All hail the great godess Obscurity, saving the day once again!

> > > Once you have it, finding factors through GCDs is a non-trivial

> > > task. That is the limit to the help which I am prepared to give.

> >

> > I think I can do it in about the cost of about a dozen half-gigabyte

> > GCDs.

>

> If you think you can do it, you can easily verify whether you can do it

> in practice. The paper gives statistics on how many keys were found,

> the distribution of key lengths and the distribution of keys which share

> at least one prime. A few hours with a good random number generator

> should enable you to produce a synthetic data set with the same

> properties as the keys found in the wild. Once you've got your data go

> ahead and find the factorizations, then report back on how hard it was.

Well, I don't have a machine with multiple gigabytes of RAM, which would be necessary for the GCDs I have in mind. But what's wrong with just modelling the problem?

Do you agree that if the number of keys massively dominates the number of common factors, that the amount of work once you have the product of all common factors is negligible compared to the work required to generate the product of all common factors?

The algorithm I have in mind is asymptotically faster than the following, but this is trivial. Do agree that this finds the product of all common primes:

Number all keys K_0 .. K_{N-1}

For b in [0..ceil(lg(N))]

Build products L and R such that

L = prod {i=0..N-1} (K_i if i has bit b set, else 1)

R = ditto, test flipped

Compute G_b = GCD(L, R).

Asymptotically, the GCD and the multiplications should be similar in cost,

and the arguments are large enough that deviations from the asyptotes are relatively minor.

Pari/GP on this old crate can do GCDs as follows.

1M digits 6.5s

2M digits 15.5s (factor ~2.4)

4M digits 37.2s (factor ~2.35)

8M digits 98.3s (factor ~2.32)

16M digits 205s (factor ~2.3)

Assuming pessimistically that the exponent is 2.3, that can be extrapolated (we're already out of L3, so there shouldn't be any surprising jumps) to 30000s for a gigadigit GCD.

The tree multiplication can similarly be done in approximately (I calculated the time for 1 layer, and multiplied by the depth.
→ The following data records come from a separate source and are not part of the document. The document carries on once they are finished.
(* ===== verification/CheckStats.v ===== *)
(** * Check statistics

    collector/check/stats.go: what the runner keeps about the runs of a check
    instance.  Durations are nanoseconds, counters have their width.  The
    telemetry the same method sends is not modelled. *)

From S2P Require Import Prelude.
#[local] Open Scope go_scope.

(** What the scheduler, the runner and the collector use of a check: its
    identifier, its name and its interval in nanoseconds. *)
Record Check := mkCheck { ck_ID : string; ck_String : string; ck_Interval : Z; ck_Version : string; ck_ConfigSource : string }.

#[export] Instance Check_eq_dec : EqDecision Check.
Proof. solve_decision. Defined.

Record Stats := mkStats {
  cs_CheckName : string;
  cs_CheckVersion : string;
  cs_CheckConfigSource : string;
  cs_CheckID : string;
  cs_TotalRuns : Z;
  cs_TotalErrors : Z;
  cs_TotalWarnings : Z;
  cs_MetricSamples : Z;
  cs_Events : Z;
  cs_ServiceChecks : Z;
  cs_TotalMetricSamples : Z;
  cs_TotalEvents : Z;
  cs_TotalServiceChecks : Z;
  cs_ExecutionTimes : list Z;
  cs_AverageExecutionTime : Z;
  cs_LastExecutionTime : Z;
  cs_LastError : string;
  cs_LastWarnings : list string;
  cs_UpdateTimestamp : Z
}.

Definition ring_size : nat := 32.

Definition NewStats (c : Check) : Stats :=
  mkStats (ck_String c) (ck_Version c) (ck_ConfigSource c) (ck_ID c) 0 0 0 0 0 0 0 0 0
    (replicate ring_size 0) 0 0 "" [] 0.

(** One of the three metrics: the last value and the total, which is no longer
    updated above a million. *)
Definition add_total (m : option Z) (last total : Z) : Z * Z :=
  match m with
  | None => (last, total)
  | Some m => (m, if total <=? 1000001 then total +₆₄ m else total)
  end.

(** The mean of the first [ringSize] entries. *)
Definition average (times : list Z) (ringSize : Z) : Z :=
  foldl (λ total i, total +₆₄ (times !!! Z.to_nat i)) 0 (Z.of_nat <$> seq 0 (Z.to_nat ringSize)) /ᵍ ringSize.

(** [Add]; [now] is the time in seconds, errors are their texts. *)
Definition stats_Add (t : Z) (err : option string) (warnings : list string) (metricStats : gmap string Z) (now : Z)
  (cs : Stats) : Stats :=
  let tms := t /ᵍ 1000000 in
  let times := <[Z.to_nat (cs_TotalRuns cs mod Z.of_nat ring_size) := tms]> (cs_ExecutionTimes cs) in
  let runs := uint64 (cs_TotalRuns cs + 1) in
  let ringSize := if Z.of_nat ring_size <? runs then Z.of_nat ring_size else runs in
  let errors := match err with Some _ => uint64 (cs_TotalErrors cs + 1) | None => cs_TotalErrors cs end in
  let '(samples, totalSamples) := add_total (metricStats !! "MetricSamples") (cs_MetricSamples cs) (cs_TotalMetricSamples cs) in
  let '(events, totalEvents) := add_total (metricStats !! "Events") (cs_Events cs) (cs_TotalEvents cs) in
  let '(checks, totalChecks) := add_total (metricStats !! "ServiceChecks") (cs_ServiceChecks cs) (cs_TotalServiceChecks cs) in
  mkStats (cs_CheckName cs) (cs_CheckVersion cs) (cs_CheckConfigSource cs) (cs_CheckID cs)
    runs errors (uint64 (cs_TotalWarnings cs + Z.of_nat (length warnings)))
    samples events checks totalSamples totalEvents totalChecks
    times (average times ringSize) tms (default "" err) warnings now.

(** *** A run and the statistics of several *)

Record run := mkRun { run_time : Z; run_err : option string; run_warnings : list string; run_metrics : gmap string Z; run_now : Z }.

Definition add_run (cs : Stats) (r : run) : Stats :=
  stats_Add (run_time r) (run_err r) (run_warnings r) (run_metrics r) (run_now r) cs.

(** ** The circular buffer holds the last durations *)

Definition run_ms (r : run) : Z := run_time r /ᵍ 1000000.
Definition mean (l : list Z) : Z := foldr Z.add 0 l /ᵍ Z.of_nat (length l).
Definition last_n {A} (n : nat) (l : list A) : list A := drop (length l - n) l.

(** After [l] runs: the entry [i] of the buffer is the last run whose number
    is [i] modulo the size. *)
Definition ring_holds (l : list Z) (times : list Z) : Prop :=
  length times = ring_size ∧
  ∀ k, (k < length l)%nat → (length l <= k + ring_size)%nat → times !! (k mod ring_size)%nat = l !! k.

Lemma ring_holds_snoc l times x :
  ring_holds l times → ring_holds (l ++ [x]) (<[(length l mod ring_size)%nat := x]> times).
Proof.
  intros [Hlen Hh]. split; [by rewrite length_insert|]. intros k Hk Hn. rewrite length_app in *. cbn [length] in *.
  assert (length l mod ring_size < length times)%nat as Hlt by (rewrite Hlen; apply Nat.mod_upper_bound; done).
  destruct (decide (k = length l)) as [->|Hne].
  - rewrite list_lookup_insert_eq by done. by rewrite lookup_app_r, Nat.sub_diag by lia.
  - rewrite lookup_app_l by lia. rewrite list_lookup_insert_ne; [apply Hh; lia|].
    intros He. unfold ring_size in *.
    pose proof (Nat.div_mod k 32 ltac:(done)). pose proof (Nat.div_mod (length l) 32 ltac:(done)). lia.
Qed.

(** The entries the average sums are the last durations, in another order. *)
Lemma ring_rotated l times :
  ring_holds l times → (ring_size <= length l)%nat →
  let w := last_n ring_size l in let r := (length l mod ring_size)%nat in
  times = drop (ring_size - r) w ++ take (ring_size - r) w.
Proof.
  intros [Hlen Hh] Hl w r. unfold ring_size in *.
  assert (length w = 32%nat) as Hw by (unfold w, last_n; rewrite length_drop; lia).
  assert (r < 32)%nat as Hr by (apply Nat.mod_upper_bound; done).
  pose proof (Nat.div_mod (length l) 32 ltac:(done)) as Hdiv. fold r in Hdiv.
  apply (list_eq_same_length _ _ 32%nat); [by rewrite length_app, length_drop, length_take, Hw; lia|done|].
  intros j x y Hj.
  assert (∀ k q, (k = 32 * q + j)%nat → (k < length l)%nat → (length l <= k + 32)%nat → times !! j = l !! k) as Hk.
  { intros k q -> H1 H2. rewrite <- Hh by done. f_equal.
    rewrite Nat.add_comm, Nat.mul_comm, Nat.Div0.mod_add. by rewrite Nat.mod_small. }
  destruct (decide (j < r)%nat) as [Hjr|Hjr].
  - rewrite (Hk (length l - r + j)%nat (length l / 32)%nat) by lia.
    rewrite lookup_app_l by (rewrite length_drop; lia). rewrite lookup_drop. unfold w, last_n. rewrite lookup_drop.
    replace (length l - 32 + (32 - r + j))%nat with (length l - r + j)%nat by lia. congruence.
  - rewrite (Hk (length l - 32 - r + j)%nat (length l / 32 - 1)%nat) by lia.
    rewrite lookup_app_r by (rewrite length_drop; lia). rewrite length_drop, lookup_take_lt by (unfold w, last_n; rewrite ?length_drop; lia).
    unfold w, last_n. rewrite lookup_drop.
    replace (length l - 32 + (j - (length (drop (length l - 32) l) - (32 - r))))%nat with (length l - 32 - r + j)%nat
      by (rewrite length_drop; lia). congruence.
Qed.

Lemma ring_perm l times :
  ring_holds l times → take (Nat.min (length l) ring_size) times ≡ₚ last_n ring_size l.
Proof.
  intros Hr. destruct (decide (ring_size <= length l)%nat) as [Hl|Hl].
  - rewrite Nat.min_r by done. pose proof (ring_rotated l times Hr Hl) as ->.
    rewrite take_ge; [|rewrite length_app, length_drop, length_take; unfold last_n; rewrite length_drop; lia].
    rewrite Permutation_app_comm. by rewrite take_drop.
  - rewrite Nat.min_l by lia. unfold last_n. replace (length l - ring_size)%nat with 0%nat by lia.
    replace (take (length l) times) with l; [done|]. destruct Hr as [Hlen Hh].
    apply list_eq. intros k. destruct (decide (k < length l)%nat) as [Hk|Hk].
    + rewrite lookup_take_lt by done. rewrite <- Hh by lia. by rewrite Nat.mod_small by lia.
    + rewrite (lookup_ge_None_2 l) by lia. symmetry. apply lookup_ge_None_2. rewrite length_take. lia.
Qed.

Lemma sum_wraps (times : list Z) (is_ : list Z) a :
  foldl (λ total i, total +₆₄ (times !!! Z.to_nat i)) (int64 a) is_ =
  int64 (a + foldr Z.add 0 ((λ i, times !!! Z.to_nat i) <$> is_)).
Proof.
  revert a. induction is_ as [|i is_ IH]; intros a; cbn [foldl fmap list_fmap foldr]; [f_equal; lia|].
  rewrite int64_add_l, IH. f_equal. lia.
Qed.

Lemma average_mean times n :
  (0 < n <= length times)%nat → in_int64 (foldr Z.add 0 (take n times)) →
  average times (Z.of_nat n) = mean (take n times).
Proof.
  intros Hn Hin. unfold average, mean. rewrite Nat2Z.id, length_take, Nat.min_l by lia.
  rewrite (sum_wraps times _ 0). f_equal.
  assert ((λ i, times !!! Z.to_nat i) <$> (Z.of_nat <$> seq 0 n) = take n times) as ->; [|by rewrite Z.add_0_l, int64_id by done].
  apply list_eq. intros k. rewrite !list_lookup_fmap. destruct (decide (k < n)%nat) as [Hk|Hk].
  - rewrite lookup_seq_lt by done. cbn [fmap option_fmap option_map]. rewrite Nat2Z.id. cbn [Nat.add].
    rewrite lookup_take_lt by done. destruct (lookup_lt_is_Some_2 times k) as [x Hx]; [lia|].
    by rewrite Hx, (list_lookup_total_correct _ _ _ Hx).
  - rewrite lookup_seq_ge by lia. symmetry. apply lookup_ge_None_2. rewrite length_take. lia.
Qed.

Lemma sum_perm l l' : l ≡ₚ l' → foldr Z.add 0 l = foldr Z.add 0 l'.
Proof. induction 1; cbn; lia. Qed.

Lemma sum_bound (b : Z) l : 0 <= b → Forall (λ x, - b <= x <= b) l → - (b * Z.of_nat (length l)) <= foldr Z.add 0 l <= b * Z.of_nat (length l).
Proof. intros Hb. induction 1; cbn [foldr length]; nia. Qed.

(** What holds after some runs. *)
Record runs_inv (rs : list run) (cs : Stats) : Prop := {
  ri_ring : ring_holds (run_ms <$> rs) (cs_ExecutionTimes cs);
  ri_runs : cs_TotalRuns cs = Z.of_nat (length rs);
  ri_errors : cs_TotalErrors cs = Z.of_nat (length (omap run_err rs));
  ri_warnings : cs_TotalWarnings cs = uint64 (Z.of_nat (length (rs ≫= run_warnings)));
  ri_average : rs ≠ [] → cs_AverageExecutionTime cs = mean (last_n ring_size (run_ms <$> rs));
  ri_last : ∀ r, last rs = Some r →
    cs_LastExecutionTime cs = run_ms r ∧ cs_LastError cs = default "" (run_err r) ∧ cs_LastWarnings cs = run_warnings r
}.

Lemma run_ms_bound r : in_int64 (run_time r) → - 9223372036855 <= run_ms r <= 9223372036855.
Proof.
  unfold in_int64, two63, run_ms. intros H.
  pose proof (Z.quot_rem' (run_time r) 1000000). pose proof (Z.rem_bound_abs (run_time r) 1000000 ltac:(lia)).
  rewrite int64_id; [lia|]. unfold in_int64, two63. lia.
Qed.

Lemma last_n_length {A} n (l : list A) : length (last_n n l) = Nat.min n (length l).
Proof. unfold last_n. rewrite length_drop. lia. Qed.

Lemma add_run_fields cs r :
  let runs := uint64 (cs_TotalRuns cs + 1) in
  let s := add_run cs r in
  cs_TotalRuns s = runs ∧
  cs_ExecutionTimes s = <[Z.to_nat (cs_TotalRuns cs mod Z.of_nat ring_size) := run_ms r]> (cs_ExecutionTimes cs) ∧
  cs_TotalErrors s = (match run_err r with Some _ => uint64 (cs_TotalErrors cs + 1) | None => cs_TotalErrors cs end) ∧
  cs_TotalWarnings s = uint64 (cs_TotalWarnings cs + Z.of_nat (length (run_warnings r))) ∧
  cs_AverageExecutionTime s = average (cs_ExecutionTimes s) (Z.min (Z.of_nat ring_size) runs) ∧
  cs_LastExecutionTime s = run_ms r ∧ cs_LastError s = default "" (run_err r) ∧ cs_LastWarnings s = run_warnings r.
Proof.
  cbv zeta. unfold add_run, stats_Add. repeat case_match; cbn in *; split_and!; try done;
    f_equal; lia.
Qed.

Lemma length_omap_le {A B} (f : A → option B) l : (length (omap f l) <= length l)%nat.
Proof. induction l as [|x l IH]; cbn; [lia|]. destruct (f x); cbn; lia. Qed.

Lemma runs_inv_step rs r cs :
  Z.of_nat (length rs) + 1 < two64 → Forall (λ r, in_int64 (run_time r)) (rs ++ [r]) →
  runs_inv rs cs → runs_inv (rs ++ [r]) (add_run cs r).
Proof.
  intros Hlen Hin [Hring Hruns Herr Hwarn _ _].
  pose proof (add_run_fields cs r) as Hf. cbv zeta in Hf.
  destruct Hf as (Fr & Ft & Fe & Fw & Fa & Fl & Fle & Flw).
  assert (uint64 (cs_TotalRuns cs + 1) = Z.of_nat (length (rs ++ [r]))) as Hn
    by (rewrite Hruns, length_app; unfold uint64; rewrite Z.mod_small; cbn; lia).
  assert (ring_holds (run_ms <$> (rs ++ [r])) (cs_ExecutionTimes (add_run cs r))) as Hring'.
  { rewrite fmap_app, Ft, Hruns. pose proof (ring_holds_snoc _ _ (run_ms r) Hring) as Hs. rewrite length_fmap in Hs.
    replace (Z.to_nat (Z.of_nat (length rs) mod Z.of_nat ring_size)) with (length rs mod ring_size)%nat; [done|].
    rewrite <- Nat2Z.inj_mod. by rewrite Nat2Z.id. }
  constructor; [done|congruence|..].
  - rewrite Fe, Herr, omap_app, length_app. cbn [omap list_omap].
    pose proof (length_omap_le run_err rs). destruct (run_err r); cbn [length]; [|lia].
    unfold uint64. rewrite Z.mod_small; lia.
  - rewrite Fw, Hwarn, bind_app, length_app. cbn [mbind list_bind]. rewrite app_nil_r.
    unfold uint64. rewrite Zplus_mod_idemp_l. f_equal. lia.
  - intros _. rewrite Fa, Hn. pose proof (ring_perm _ _ Hring') as Hp. rewrite length_fmap in Hp.
    assert (in_int64 (foldr Z.add 0 (last_n ring_size (run_ms <$> (rs ++ [r]))))) as Hsum.
    { pose proof (sum_bound 9223372036855 (last_n ring_size (run_ms <$> (rs ++ [r]))) ltac:(lia)) as Hb.
      destruct Hb as [Hb1 Hb2].
      - apply Forall_drop, Forall_fmap. eapply Forall_impl; [done|]. intros x Hx. by apply run_ms_bound.
      - rewrite last_n_length in Hb1, Hb2. unfold in_int64, two63. unfold ring_size in *. lia. }
    replace (Z.min (Z.of_nat ring_size) (Z.of_nat (length (rs ++ [r]))))
      with (Z.of_nat (Nat.min (length (rs ++ [r])) ring_size)) by lia.
    rewrite average_mean.
    + unfold mean. rewrite (sum_perm _ _ Hp), (Permutation_length Hp). done.
    + destruct Hring' as [Hl _]. rewrite Hl, length_app. cbn [length]. unfold ring_size. lia.
    + by rewrite (sum_perm _ _ Hp).
  - intros r' Hl. rewrite last_snoc in Hl. by injection Hl as <-.
Qed.

(** The statistics of an instance are those of its runs: how many, how
    many failed, the last one's duration, error and warnings, and as average
    the mean duration of the last 32 runs, whatever the position in the
    circular buffer. *)
Theorem stats_of_runs c rs :
  Z.of_nat (length rs) < two64 → Forall (λ r, in_int64 (run_time r)) rs →
  runs_inv rs (foldl add_run (NewStats c) rs).
Proof.
  intros Hlen Hin. induction rs as [|r rs IH] using rev_ind.
  - constructor; try done. split; [done|]. intros k Hk. cbn in Hk. lia.
  - rewrite foldl_snoc. rewrite length_app in Hlen. cbn [length] in Hlen.
    apply runs_inv_step; [lia|done|]. apply IH; [lia|]. by apply Forall_app in Hin as [? _].
Qed.

Lemma stats_of_runs_witness :
  let rs := (λ i, mkRun (Z.of_nat i * 1000000) None [] ∅ 0) <$> seq 0 40 in
  let s := foldl add_run (NewStats (mkCheck "cpu:1" "cpu" 15000000000 "" "")) rs in
  cs_TotalRuns s = 40 ∧ cs_AverageExecutionTime s = 23.
Proof.
  set (rs := _ <$> seq 0 40). intros s.
  destruct (stats_of_runs (mkCheck "cpu:1" "cpu" 15000000000 "" "") rs) as [_ Hr _ _ Ha _].
  - vm_compute. reflexivity.
  - apply Forall_fmap, Forall_forall. intros i Hi. apply elem_of_seq in Hi.
    unfold in_int64, two63. cbn [compose run_time]. lia.
  - split; [exact Hr|]. unfold s. rewrite Ha; [vm_compute; reflexivity|done].
Defined.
Asuming you code for the non-linear access times of the memory heirarchy, this is a clear over-estimate.)

1M digits 8s

2M digits 18.9s (factor ~2.36)

4M digits 44.2s (factor ~2.34)

8M digits 99s (factor ~2.24)

16M digits 218s (factor ~2.2)

Assuming again pessimisatically that the exponent is 2.2, extrapolation again gives us about 24000s for gigadigit product generation.
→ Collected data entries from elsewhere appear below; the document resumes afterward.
(* ===== verification/TemplateCache.v ===== *)
(** * Autodiscovery: the template cache

    autodiscovery/templatecache.go: three maps that know templates by digest
    and digests by identifier, against the list of templates they stand for. *)

From S2P Require Import Prelude.
From S2P Require Import Runtime.
From S2P Require Import Integration.

(** ** The cache *)

Record TemplateCache := mkCache {
  tc_adIDToDigests : gmap string (list string);
  tc_digestToADId : gmap string (list string);
  tc_digestToTemplate : gmap string Config
}.

Definition NewTemplateCache : TemplateCache := mkCache ∅ ∅ ∅.

Section cache.
Context `{Y : Yaml, R : GoRuntime}.

Definition append_digest (d : string) (m : gmap string (list string)) (id : string) : gmap string (list string) :=
  <[id := default [] (m !! id) ++ [d]]> m.

(** [Set]; [false]: the template has no identifiers. *)
Definition cache_Set (tpl : Config) (cache : TemplateCache) : TemplateCache * bool :=
  if bool_decide (c_ADIdentifiers tpl = []) then (cache, false)
  else
    let d := Digest tpl in
    match tc_digestToADId cache !! d with
    | Some _ => (cache, true)
    | None =>
        (mkCache (foldl (append_digest d) (tc_adIDToDigests cache) (c_ADIdentifiers tpl))
           (<[d := c_ADIdentifiers tpl]> (tc_digestToADId cache)) (<[d := tpl]> (tc_digestToTemplate cache)), true)
    end.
That's clearly less than a day per bit, and there are probably machines which are between 5 and 10 times faster than this machine. I think also that the George's GIMPS bignum library would dominate GMP for most of the operations. So this phase (generating the product of all and only duplicated factors) is no more than 3 days work on a single core. And of course the above is embarassingly parallel.

And that's the "naive" version of what I have in mind. Some of the multiplcations are redundant, for example, and with only a small constant memory increase (add another gig for this size problem) would reduce the mul cost by a factor of 2. A bit more RAM, and the stage after this, extracting the individual factors and identifying which key they come from becomes trivial, cheaper than one 'b' step above.
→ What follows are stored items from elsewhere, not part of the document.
(** C6: an event with all its fields, rendered, parses to itself, whatever
    follows it in the buffer. *)
Theorem event_roundtrip (beyond : bytes) (e : dogstatsdEvent) (tags : list bytes)
    (Htitle : de_title e ≠ "" ∧ cleanEventText (bstr (de_title e)) = bstr (de_title e))
    (Htext : de_text e ≠ "" ∧ cleanEventText (bstr (de_text e)) = bstr (de_text e))
    (Htime : in_int64 (de_timestamp e))
    (Hfree : fieldSeparator ∉ bstr (de_hostname e) ∧ fieldSeparator ∉ bstr (de_aggregationKey e) ∧
             fieldSeparator ∉ bstr (de_sourceType e) ∧ fieldSeparator ∉ join [commaSeparator] tags)
    (Htags : de_tags e = strb <$> tags ∧
             (tags = [] ∨ join [commaSeparator] tags ≠ [] ∧ Forall (λ t, commaSeparator ∉ t) tags))
    (Hsize : Z.of_nat (length (render_event e tags ++ beyond)) + 1 < two63) :
  parseEvent beyond (render_event e tags) = Done e.
Proof.
  rewrite parseEvent_spec by done. unfold event_header, splitHeaderEvent.
  destruct Hfree as (Hh & Hk & Hs & Hg), Htitle as [Ht0 Ht], Htext as [Hx0 Hx], Htags as [Hte Htg].
  assert (parseTags (join [commaSeparator] tags) = de_tags e) as Hp.
  { rewrite Hte. destruct Htg as [-> |[Hj Hf]]; [done|]. apply parseTags_join; [|done..]. by intros ->. }
  unfold render_event in *. set (t := escape (bstr (de_title e))) in *. set (x := escape (bstr (de_text e))) in *.
  assert (∀ s, s ≠ "" → escape (bstr s) ≠ []) as Hne by (intros [|c s] ?; [done|cbn; by case_decide]).
  assert (1 <= length t)%nat as Ht1 by (apply Hne in Ht0; unfold t; destruct (escape _); [done|cbn; lia]).
  assert (1 <= length x)%nat as Hx1 by (apply Hne in Hx0; unfold x; destruct (escape _); [done|cbn; lia]).
  assert (in_int64 (Z.of_nat (length t)) ∧ in_int64 (Z.of_nat (length x)) ∧
          Z.of_nat (length t) + Z.of_nat (length x) + 2 < two63) as (Hit & Hix & Hb).
  { rewrite !length_app in Hsize. cbn [length] in Hsize. rewrite !length_app in Hsize. cbn [length] in Hsize.
    rewrite !length_app in Hsize. cbn [length] in Hsize. unfold in_int64, two63 in *. lia. }
  rewrite index_byte_app by (by apply lengths_no_colon). rewrite take_app_length, drop_past.
  cbn [mbind option_bind]. rewrite parse_lengths by done. cbn [mbind option_bind].
  set (fs := event_fields e tags) in *.
  unfold too_short, fits. cbn [titleLength textLength].
  rewrite !length_app. cbn [length]. rewrite !length_app. cbn [length].
  rewrite !int64_id by (rewrite ?int64_id by (unfold in_int64; lia); unfold in_int64; lia).
  rewrite (proj2 (Z.ltb_ge _ _)), !(proj2 (Z.eqb_neq _ _)), !(proj2 (Z.ltb_lt _ _)), (proj2 (Z.leb_le _ _)) by lia.
  cbn [orb andb]. rewrite !Nat2Z.id. f_equal. rewrite event_of_text; [|done|by apply event_fields_free].
  unfold t, x, fs. rewrite !clean_escape, !strb_bstr, apply_fields by done. by destruct e.
Qed.

Definition deploy_event : dogstatsdEvent :=
  mkDEvent "deploy" (strb (bstr "v2" ++ newline :: bstr "a|b")%list) 1580000000 "web-1" "rel" priorityLow "ci"
    alertTypeSuccess ["env:prod"; "team"].

Lemma event_roundtrip_witness :
  parseEvent (bstr "next") (render_event deploy_event [bstr "env:prod"; bstr "team"]) = Done deploy_event.
Proof.
  apply (event_roundtrip (bstr "next") deploy_event [bstr "env:prod"; bstr "team"]).
  - split; [done|reflexivity].
  - split; [done|reflexivity].
  - split; reflexivity || discriminate.
  - split_and!; apply index_byte_None; reflexivity.
  - split; [reflexivity|right; split; [done|repeat constructor; apply index_byte_None; reflexivity]].
  - vm_compute. reflexivity.
Defined.

(** ** Service checks *)

Definition status_text (s : serviceCheckStatus) : bytes :=
  match s with
  | serviceCheckStatusOk => bstr "0" | serviceCheckStatusWarning => bstr "1"
  | serviceCheckStatusCritical => bstr "2" | serviceCheckStatusUnknown => bstr "3"
  end.

Definition check_fields (sc : dogstatsdServiceCheck) (tags : list bytes) : list bytes :=
  [bstr "d:" ++ bstr (FormatInt (dc_timestamp sc)); bstr "h:" ++ bstr (dc_hostname sc);
   bstr "#" ++ join [commaSeparator] tags; bstr "m:" ++ bstr (dc_message sc)]%list.

Definition render_check (sc : dogstatsdServiceCheck) (tags : list bytes) : bytes :=
  (bstr "_sc" ++ fieldSeparator ::
   join [fieldSeparator] (bstr (dc_name sc) :: status_text (dc_status sc) :: check_fields sc tags))%list.

Definition apply_check (sc : dogstatsdServiceCheck) (o : bytes) : dogstatsdServiceCheck :=
  default sc (applyServiceCheckOptionalField sc o).

Lemma foldM_check sc fields : foldM check_field sc fields = Done (foldl apply_check sc fields).
Proof. revert sc. induction fields as [|f l IH]; intros sc; [done|]. apply IH. Qed.

Lemma parseServiceCheck_split (a message : bytes) :
  length a = 4%nat → hasServiceCheckFormat (a ++ message)%list = true →
  parseServiceCheck (a ++ message)%list =
  match fields_of message with
  | rawName :: rawStatus :: fields =>
      name ← checked (parseServiceCheckName rawName);
      status ← checked (parseServiceCheckStatus rawStatus);
      Done (foldl apply_check (mkDCheck (strb name) status 0 "" "" []) fields)
  | _ => Fail
  end.
Proof.
  intros Ha Hf. unfold parseServiceCheck, reslice_from. rewrite Hf, length_app, Ha.
  rewrite (proj2 (Z.leb_le 4 _)) by lia. cbn [negb Z.leb Z.compare andb mbind outcome_bind].
  change (Z.to_nat 4) with 4%nat. rewrite <- Ha at 1. rewrite drop_app_length.
  rewrite (nextField_fields message). destruct (nextField message) as [n [m|]].
  - change (default [] (Some m)) with m. rewrite (nextField_fields m). destruct (nextField m) as [s r].
    destruct (parseServiceCheckName n); [|done]. cbn [checked mbind outcome_bind].
    destruct (parseServiceCheckStatus s); [|done]. cbn [checked mbind outcome_bind].
    by rewrite each_field_rest, foldM_check.
  - by destruct (parseServiceCheckName n).
Qed.

Lemma apply_check_time sc ts : in_int64 ts →
  apply_check sc (bstr "d:" ++ bstr (FormatInt ts))%list =
  mkDCheck (dc_name sc) (dc_status sc) ts (dc_hostname sc) (dc_message sc) (dc_tags sc).
Proof.
  intros H. transitivity (default sc (v ← ParseInt (strb (bstr (FormatInt ts)));
    Some (mkDCheck (dc_name sc) (dc_status sc) v (dc_hostname sc) (dc_message sc) (dc_tags sc)))); [reflexivity|].
  by rewrite strb_bstr, ParseInt_FormatInt.
Qed.

Lemma apply_check_strings sc b :
  apply_check sc (bstr "h:" ++ b)%list =
    mkDCheck (dc_name sc) (dc_status sc) (dc_timestamp sc) (strb b) (dc_message sc) (dc_tags sc) ∧
  apply_check sc (bstr "#" ++ b)%list =
    mkDCheck (dc_name sc) (dc_status sc) (dc_timestamp sc) (dc_hostname sc) (dc_message sc) (parseTags b) ∧
  apply_check sc (bstr "m:" ++ b)%list =
    mkDCheck (dc_name sc) (dc_status sc) (dc_timestamp sc) (dc_hostname sc) (strb b) (dc_tags sc).
Proof. done. Qed.

(** A service check with all its fields, rendered, parses to itself. *)
Theorem check_roundtrip (sc : dogstatsdServiceCheck) (tags : list bytes)
    (Hname : dc_name sc ≠ "" ∧ fieldSeparator ∉ bstr (dc_name sc))
    (Htime : in_int64 (dc_timestamp sc))
    (Hfree : fieldSeparator ∉ bstr (dc_hostname sc) ∧ fieldSeparator ∉ bstr (dc_message sc) ∧
             fieldSeparator ∉ join [commaSeparator] tags)
    (Htags : dc_tags sc = strb <$> tags ∧
             (tags = [] ∨ join [commaSeparator] tags ≠ [] ∧ Forall (λ t, commaSeparator ∉ t) tags)) :
  findMessageType (render_check sc tags) = serviceCheckType ∧
  parseServiceCheck (render_check sc tags) = Done sc.
Proof.
  split; [reflexivity|]. destruct Hname as [Hn Hnf], Hfree as (Hh & Hm & Hg), Htags as [Hte Htg].
  assert (parseTags (join [commaSeparator] tags) = dc_tags sc) as Hp.
  { rewrite Hte. destruct Htg as [-> |[Hj Hf]]; [done|]. apply parseTags_join; [|done..]. by intros ->. }
  set (fs := bstr (dc_name sc) :: status_text (dc_status sc) :: check_fields sc tags).
  assert (Forall (λ o, fieldSeparator ∉ o) fs) as Hfs.
  { unfold fs, check_fields. repeat constructor; [done|apply index_byte_None; by destruct (dc_status sc)|..].
    all: apply not_elem_of_app; split; try done; try (apply index_byte_None; reflexivity).
    by apply FormatInt_chars. }
  change (render_check sc tags) with (bstr "_sc|" ++ join [fieldSeparator] fs)%list.
  assert (fields_of (join [fieldSeparator] fs) = fs) as Hsp by by apply Split_join.
  rewrite parseServiceCheck_split; [|done|].
  - rewrite Hsp. unfold fs. destruct (bstr (dc_name sc)) as [|c r] eqn:En; [by destruct (dc_name sc)|].
    cbn [parseServiceCheckName length Nat.eqb checked mbind outcome_bind]. rewrite <- En.
    replace (parseServiceCheckStatus _) with (Some (dc_status sc)) by by destruct (dc_status sc).
    cbn [checked mbind outcome_bind]. f_equal. unfold check_fields. cbn [foldl].
    rewrite apply_check_time by done. 
    rewrite (proj1 (apply_check_strings _ _)), (proj1 (proj2 (apply_check_strings _ _))),
      (proj2 (proj2 (apply_check_strings _ _))). rewrite Hp, !strb_bstr. by destruct sc.
  - unfold hasServiceCheckFormat. rewrite length_app.
    pose proof (count_fields (join [fieldSeparator] fs)) as Hc. rewrite Hsp in Hc.
    set (j := join [fieldSeparator] fs) in *. unfold fs, check_fields in Hc. cbn [length] in Hc. injection Hc as Hc.
    assert (count_byte fieldSeparator (bstr "_sc|" ++ j)%list = S (count_byte fieldSeparator j)) as ->.
    { unfold count_byte. by rewrite filter_app, length_app. }
    by rewrite <- Hc.
Qed.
Are there any estimations above that you disagree with? (Or do you think any two keys are not getting GCD-ed with each other in the above process?)

And is the title of the paper also shrouded in obscurity that you're sworn not to reveal, or was that just an oversight in your attempt to swiftly assert that the algorithm I hadn't even yet told you about could never work? Does it just refer to the fact that the *R*SA with multiple prime secrets is "wrong" compared the single prime secred of *D*H?

Phil